***** Data to examine *****
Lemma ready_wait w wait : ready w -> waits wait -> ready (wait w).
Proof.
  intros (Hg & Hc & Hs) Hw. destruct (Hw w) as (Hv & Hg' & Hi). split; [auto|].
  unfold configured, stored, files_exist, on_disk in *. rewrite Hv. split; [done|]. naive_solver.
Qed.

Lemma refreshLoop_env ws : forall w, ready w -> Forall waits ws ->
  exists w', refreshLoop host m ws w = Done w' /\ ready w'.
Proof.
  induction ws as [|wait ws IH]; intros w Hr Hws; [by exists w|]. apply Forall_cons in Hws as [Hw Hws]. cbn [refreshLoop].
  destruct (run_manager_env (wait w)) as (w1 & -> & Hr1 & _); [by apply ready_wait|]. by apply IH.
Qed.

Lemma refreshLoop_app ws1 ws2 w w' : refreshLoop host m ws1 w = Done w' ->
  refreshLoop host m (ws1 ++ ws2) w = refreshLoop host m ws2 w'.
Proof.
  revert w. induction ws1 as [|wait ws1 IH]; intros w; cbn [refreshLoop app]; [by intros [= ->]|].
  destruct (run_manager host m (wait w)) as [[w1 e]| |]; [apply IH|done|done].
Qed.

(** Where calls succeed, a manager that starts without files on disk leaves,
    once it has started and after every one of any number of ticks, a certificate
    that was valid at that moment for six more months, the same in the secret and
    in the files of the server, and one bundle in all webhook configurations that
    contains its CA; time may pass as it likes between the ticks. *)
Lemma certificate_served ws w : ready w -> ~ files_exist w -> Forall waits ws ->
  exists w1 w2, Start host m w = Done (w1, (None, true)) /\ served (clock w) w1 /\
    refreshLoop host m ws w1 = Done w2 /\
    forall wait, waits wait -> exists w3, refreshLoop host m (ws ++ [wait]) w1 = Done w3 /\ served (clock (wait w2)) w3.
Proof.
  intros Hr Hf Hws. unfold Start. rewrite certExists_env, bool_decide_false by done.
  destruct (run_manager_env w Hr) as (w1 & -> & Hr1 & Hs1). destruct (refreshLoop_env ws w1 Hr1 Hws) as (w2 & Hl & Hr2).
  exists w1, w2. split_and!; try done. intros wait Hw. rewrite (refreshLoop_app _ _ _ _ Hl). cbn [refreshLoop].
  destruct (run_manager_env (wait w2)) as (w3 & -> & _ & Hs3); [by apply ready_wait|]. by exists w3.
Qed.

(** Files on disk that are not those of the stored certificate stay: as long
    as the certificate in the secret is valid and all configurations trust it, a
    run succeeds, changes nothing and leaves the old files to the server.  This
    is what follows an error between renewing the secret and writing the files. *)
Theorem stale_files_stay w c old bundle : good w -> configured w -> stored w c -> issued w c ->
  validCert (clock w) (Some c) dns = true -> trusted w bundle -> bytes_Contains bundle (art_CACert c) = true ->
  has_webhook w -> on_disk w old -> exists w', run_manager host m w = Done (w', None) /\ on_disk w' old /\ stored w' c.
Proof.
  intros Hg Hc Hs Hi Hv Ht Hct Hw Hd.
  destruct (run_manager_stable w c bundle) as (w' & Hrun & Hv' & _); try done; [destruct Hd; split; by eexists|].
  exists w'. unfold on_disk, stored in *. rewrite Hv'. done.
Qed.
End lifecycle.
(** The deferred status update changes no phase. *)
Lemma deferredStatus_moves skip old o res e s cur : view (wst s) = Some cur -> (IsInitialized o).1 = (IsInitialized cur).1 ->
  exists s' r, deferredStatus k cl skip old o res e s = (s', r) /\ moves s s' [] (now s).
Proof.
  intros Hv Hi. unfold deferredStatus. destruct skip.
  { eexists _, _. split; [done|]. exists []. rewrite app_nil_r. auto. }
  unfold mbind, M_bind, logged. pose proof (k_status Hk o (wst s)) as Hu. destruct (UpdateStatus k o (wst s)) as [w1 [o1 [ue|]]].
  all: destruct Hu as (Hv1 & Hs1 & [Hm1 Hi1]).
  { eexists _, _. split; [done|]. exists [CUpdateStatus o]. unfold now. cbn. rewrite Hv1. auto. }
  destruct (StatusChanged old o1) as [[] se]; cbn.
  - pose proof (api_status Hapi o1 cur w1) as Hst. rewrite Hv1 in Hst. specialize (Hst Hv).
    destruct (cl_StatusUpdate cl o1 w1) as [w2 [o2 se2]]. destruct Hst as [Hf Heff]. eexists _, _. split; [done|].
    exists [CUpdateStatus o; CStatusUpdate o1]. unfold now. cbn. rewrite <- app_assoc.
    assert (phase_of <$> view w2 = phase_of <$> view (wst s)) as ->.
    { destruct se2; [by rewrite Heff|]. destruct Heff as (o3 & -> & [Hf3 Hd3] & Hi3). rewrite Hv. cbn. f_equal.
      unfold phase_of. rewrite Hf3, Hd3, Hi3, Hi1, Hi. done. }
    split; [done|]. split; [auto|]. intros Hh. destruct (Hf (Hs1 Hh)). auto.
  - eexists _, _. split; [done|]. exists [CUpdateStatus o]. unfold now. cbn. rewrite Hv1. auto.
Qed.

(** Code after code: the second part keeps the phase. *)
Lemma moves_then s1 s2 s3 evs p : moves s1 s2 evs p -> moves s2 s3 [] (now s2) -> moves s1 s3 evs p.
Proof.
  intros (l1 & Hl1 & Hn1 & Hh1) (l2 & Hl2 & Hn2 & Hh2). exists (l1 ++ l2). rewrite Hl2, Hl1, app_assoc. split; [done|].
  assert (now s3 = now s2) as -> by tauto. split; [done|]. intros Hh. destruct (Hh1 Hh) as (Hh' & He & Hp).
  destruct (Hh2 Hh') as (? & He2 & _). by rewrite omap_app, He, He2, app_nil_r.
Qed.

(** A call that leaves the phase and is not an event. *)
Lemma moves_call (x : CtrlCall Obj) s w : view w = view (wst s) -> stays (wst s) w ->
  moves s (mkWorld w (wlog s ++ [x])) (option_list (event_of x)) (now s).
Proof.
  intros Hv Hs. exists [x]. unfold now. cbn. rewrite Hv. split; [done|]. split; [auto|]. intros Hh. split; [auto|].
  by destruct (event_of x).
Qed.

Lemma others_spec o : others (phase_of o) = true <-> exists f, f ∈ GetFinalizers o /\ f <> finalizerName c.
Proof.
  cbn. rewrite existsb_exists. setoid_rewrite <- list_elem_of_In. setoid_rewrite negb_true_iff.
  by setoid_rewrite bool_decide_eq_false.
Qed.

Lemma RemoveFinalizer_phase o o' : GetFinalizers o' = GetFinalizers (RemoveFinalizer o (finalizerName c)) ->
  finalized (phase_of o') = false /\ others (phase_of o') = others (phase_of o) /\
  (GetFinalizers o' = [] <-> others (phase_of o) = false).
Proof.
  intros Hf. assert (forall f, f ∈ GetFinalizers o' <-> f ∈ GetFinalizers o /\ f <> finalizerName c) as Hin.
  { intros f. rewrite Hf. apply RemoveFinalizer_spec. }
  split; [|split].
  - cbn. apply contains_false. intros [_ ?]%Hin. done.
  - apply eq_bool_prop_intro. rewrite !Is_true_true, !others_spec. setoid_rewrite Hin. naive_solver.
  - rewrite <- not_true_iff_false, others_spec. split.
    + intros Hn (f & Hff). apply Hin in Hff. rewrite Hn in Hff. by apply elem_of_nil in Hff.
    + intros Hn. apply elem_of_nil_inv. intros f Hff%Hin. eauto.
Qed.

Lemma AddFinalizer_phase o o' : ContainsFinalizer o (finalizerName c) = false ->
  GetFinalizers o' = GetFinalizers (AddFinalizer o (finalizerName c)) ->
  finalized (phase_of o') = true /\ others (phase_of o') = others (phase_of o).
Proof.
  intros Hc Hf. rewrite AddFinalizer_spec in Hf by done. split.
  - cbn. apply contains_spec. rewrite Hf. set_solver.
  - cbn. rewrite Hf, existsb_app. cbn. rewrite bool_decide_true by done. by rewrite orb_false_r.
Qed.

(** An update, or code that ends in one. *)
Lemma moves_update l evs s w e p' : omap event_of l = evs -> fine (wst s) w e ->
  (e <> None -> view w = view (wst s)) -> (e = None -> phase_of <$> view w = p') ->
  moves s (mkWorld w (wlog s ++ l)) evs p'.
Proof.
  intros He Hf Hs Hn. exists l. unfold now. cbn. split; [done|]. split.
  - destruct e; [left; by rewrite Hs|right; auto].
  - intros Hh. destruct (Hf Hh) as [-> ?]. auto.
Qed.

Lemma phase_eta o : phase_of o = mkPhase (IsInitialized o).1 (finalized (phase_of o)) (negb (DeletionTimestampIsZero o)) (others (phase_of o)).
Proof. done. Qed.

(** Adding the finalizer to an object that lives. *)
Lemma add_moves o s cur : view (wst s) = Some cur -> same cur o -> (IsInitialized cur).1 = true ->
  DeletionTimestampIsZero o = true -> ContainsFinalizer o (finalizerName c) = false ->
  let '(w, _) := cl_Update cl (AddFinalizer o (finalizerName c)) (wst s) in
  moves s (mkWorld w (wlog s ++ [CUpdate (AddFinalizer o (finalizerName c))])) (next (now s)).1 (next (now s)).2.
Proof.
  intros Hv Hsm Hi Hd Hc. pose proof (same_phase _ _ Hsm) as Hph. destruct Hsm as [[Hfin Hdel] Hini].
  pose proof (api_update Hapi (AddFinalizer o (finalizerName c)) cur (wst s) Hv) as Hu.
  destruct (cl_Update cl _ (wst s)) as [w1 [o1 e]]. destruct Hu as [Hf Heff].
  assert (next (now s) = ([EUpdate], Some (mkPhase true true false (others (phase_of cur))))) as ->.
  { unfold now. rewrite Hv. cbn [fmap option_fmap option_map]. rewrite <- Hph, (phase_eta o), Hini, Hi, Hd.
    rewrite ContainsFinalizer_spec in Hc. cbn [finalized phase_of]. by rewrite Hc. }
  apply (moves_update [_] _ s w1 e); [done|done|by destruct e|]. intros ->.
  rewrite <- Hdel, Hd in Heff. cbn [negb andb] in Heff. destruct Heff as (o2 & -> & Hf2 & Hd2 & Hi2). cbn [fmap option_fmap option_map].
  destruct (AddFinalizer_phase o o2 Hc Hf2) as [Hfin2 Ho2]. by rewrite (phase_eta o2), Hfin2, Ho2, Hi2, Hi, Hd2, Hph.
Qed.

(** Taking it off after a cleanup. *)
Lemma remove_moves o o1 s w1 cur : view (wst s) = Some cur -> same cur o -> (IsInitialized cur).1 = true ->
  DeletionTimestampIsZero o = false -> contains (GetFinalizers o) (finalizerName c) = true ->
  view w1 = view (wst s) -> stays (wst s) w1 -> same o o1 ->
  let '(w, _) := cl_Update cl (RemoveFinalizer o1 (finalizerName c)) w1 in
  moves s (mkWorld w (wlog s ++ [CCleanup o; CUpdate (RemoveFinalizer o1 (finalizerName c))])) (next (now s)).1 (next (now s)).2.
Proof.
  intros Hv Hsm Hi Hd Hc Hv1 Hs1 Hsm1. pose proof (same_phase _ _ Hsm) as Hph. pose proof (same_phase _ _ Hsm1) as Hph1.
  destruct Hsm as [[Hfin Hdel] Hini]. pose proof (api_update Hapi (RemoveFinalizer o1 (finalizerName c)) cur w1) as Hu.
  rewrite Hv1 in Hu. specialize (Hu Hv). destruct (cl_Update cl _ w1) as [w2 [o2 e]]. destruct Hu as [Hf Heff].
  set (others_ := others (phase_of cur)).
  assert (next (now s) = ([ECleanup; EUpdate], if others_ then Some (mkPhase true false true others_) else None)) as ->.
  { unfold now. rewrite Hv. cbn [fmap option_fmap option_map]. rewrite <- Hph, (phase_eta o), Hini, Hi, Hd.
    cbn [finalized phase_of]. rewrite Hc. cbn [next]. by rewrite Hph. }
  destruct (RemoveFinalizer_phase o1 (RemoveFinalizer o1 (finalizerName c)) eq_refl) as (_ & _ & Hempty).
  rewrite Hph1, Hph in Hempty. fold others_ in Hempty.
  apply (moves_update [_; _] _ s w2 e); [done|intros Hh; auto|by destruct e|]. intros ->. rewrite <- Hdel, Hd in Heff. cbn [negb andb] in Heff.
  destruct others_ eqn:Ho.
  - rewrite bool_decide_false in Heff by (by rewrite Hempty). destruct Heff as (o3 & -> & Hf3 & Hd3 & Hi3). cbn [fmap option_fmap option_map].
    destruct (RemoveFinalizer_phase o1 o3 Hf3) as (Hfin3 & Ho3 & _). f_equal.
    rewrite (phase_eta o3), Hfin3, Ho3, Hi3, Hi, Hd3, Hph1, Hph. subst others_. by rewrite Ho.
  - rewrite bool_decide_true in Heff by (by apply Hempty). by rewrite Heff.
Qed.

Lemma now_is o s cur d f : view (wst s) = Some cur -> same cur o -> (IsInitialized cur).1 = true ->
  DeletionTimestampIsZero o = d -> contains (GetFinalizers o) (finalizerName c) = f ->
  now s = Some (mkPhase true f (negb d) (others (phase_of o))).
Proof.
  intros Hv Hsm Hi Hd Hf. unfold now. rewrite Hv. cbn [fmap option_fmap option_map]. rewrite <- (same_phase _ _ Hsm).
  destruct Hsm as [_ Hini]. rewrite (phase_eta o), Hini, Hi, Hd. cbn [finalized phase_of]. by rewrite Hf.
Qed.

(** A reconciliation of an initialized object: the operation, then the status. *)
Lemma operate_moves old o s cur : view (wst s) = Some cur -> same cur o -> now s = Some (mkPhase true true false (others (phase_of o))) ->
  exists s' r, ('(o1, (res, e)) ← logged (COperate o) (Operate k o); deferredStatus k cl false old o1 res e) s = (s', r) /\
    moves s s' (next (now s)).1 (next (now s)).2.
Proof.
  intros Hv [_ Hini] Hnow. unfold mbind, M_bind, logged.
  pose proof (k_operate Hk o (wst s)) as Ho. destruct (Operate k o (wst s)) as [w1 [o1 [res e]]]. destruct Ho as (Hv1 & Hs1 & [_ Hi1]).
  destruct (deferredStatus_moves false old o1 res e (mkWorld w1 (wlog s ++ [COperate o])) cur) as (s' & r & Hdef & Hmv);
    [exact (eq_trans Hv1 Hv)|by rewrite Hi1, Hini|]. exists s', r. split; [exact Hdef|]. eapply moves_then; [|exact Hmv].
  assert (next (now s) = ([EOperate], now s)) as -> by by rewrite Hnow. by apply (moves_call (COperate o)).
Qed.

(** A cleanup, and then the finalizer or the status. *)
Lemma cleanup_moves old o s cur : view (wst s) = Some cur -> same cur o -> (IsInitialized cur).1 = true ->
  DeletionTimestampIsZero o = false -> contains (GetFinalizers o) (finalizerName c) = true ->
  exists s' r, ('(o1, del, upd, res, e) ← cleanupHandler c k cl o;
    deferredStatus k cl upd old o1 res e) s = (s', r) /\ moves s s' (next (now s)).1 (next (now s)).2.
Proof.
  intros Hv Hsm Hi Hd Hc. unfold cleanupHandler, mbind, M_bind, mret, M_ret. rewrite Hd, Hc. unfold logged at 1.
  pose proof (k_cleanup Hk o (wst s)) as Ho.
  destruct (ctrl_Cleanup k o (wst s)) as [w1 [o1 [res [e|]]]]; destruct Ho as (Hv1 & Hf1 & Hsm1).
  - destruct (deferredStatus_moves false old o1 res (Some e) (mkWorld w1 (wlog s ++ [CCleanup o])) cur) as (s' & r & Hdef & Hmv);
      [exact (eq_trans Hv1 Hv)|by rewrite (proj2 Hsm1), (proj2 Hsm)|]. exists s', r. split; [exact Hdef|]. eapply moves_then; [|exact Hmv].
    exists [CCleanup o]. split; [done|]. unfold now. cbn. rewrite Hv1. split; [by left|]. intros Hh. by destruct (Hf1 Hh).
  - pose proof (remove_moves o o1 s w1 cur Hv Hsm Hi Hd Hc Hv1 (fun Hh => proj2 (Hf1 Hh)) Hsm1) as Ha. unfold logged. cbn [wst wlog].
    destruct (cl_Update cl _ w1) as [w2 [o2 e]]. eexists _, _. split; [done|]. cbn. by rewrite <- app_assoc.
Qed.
*****
Work order → Of the entries listed above, reproduce only the lines starting at the line containing "induction ws as" and ending at the line containing "(** Files on". Include both, exactly as they stand.

Problem solution →
  induction ws as [|wait ws IH]; intros w Hr Hws; [by exists w|]. apply Forall_cons in Hws as [Hw Hws]. cbn [refreshLoop].
  destruct (run_manager_env (wait w)) as (w1 & -> & Hr1 & _); [by apply ready_wait|]. by apply IH.
Qed.

Lemma refreshLoop_app ws1 ws2 w w' : refreshLoop host m ws1 w = Done w' ->
  refreshLoop host m (ws1 ++ ws2) w = refreshLoop host m ws2 w'.
Proof.
  revert w. induction ws1 as [|wait ws1 IH]; intros w; cbn [refreshLoop app]; [by intros [= ->]|].
  destruct (run_manager host m (wait w)) as [[w1 e]| |]; [apply IH|done|done].
Qed.

(** Where calls succeed, a manager that starts without files on disk leaves,
    once it has started and after every one of any number of ticks, a certificate
    that was valid at that moment for six more months, the same in the secret and
    in the files of the server, and one bundle in all webhook configurations that
    contains its CA; time may pass as it likes between the ticks. *)
Lemma certificate_served ws w : ready w -> ~ files_exist w -> Forall waits ws ->
  exists w1 w2, Start host m w = Done (w1, (None, true)) /\ served (clock w) w1 /\
    refreshLoop host m ws w1 = Done w2 /\
    forall wait, waits wait -> exists w3, refreshLoop host m (ws ++ [wait]) w1 = Done w3 /\ served (clock (wait w2)) w3.
Proof.
  intros Hr Hf Hws. unfold Start. rewrite certExists_env, bool_decide_false by done.
  destruct (run_manager_env w Hr) as (w1 & -> & Hr1 & Hs1). destruct (refreshLoop_env ws w1 Hr1 Hws) as (w2 & Hl & Hr2).
  exists w1, w2. split_and!; try done. intros wait Hw. rewrite (refreshLoop_app _ _ _ _ Hl). cbn [refreshLoop].
  destruct (run_manager_env (wait w2)) as (w3 & -> & _ & Hs3); [by apply ready_wait|]. by exists w3.
Qed.

(** Files on disk that are not those of the stored certificate stay: as long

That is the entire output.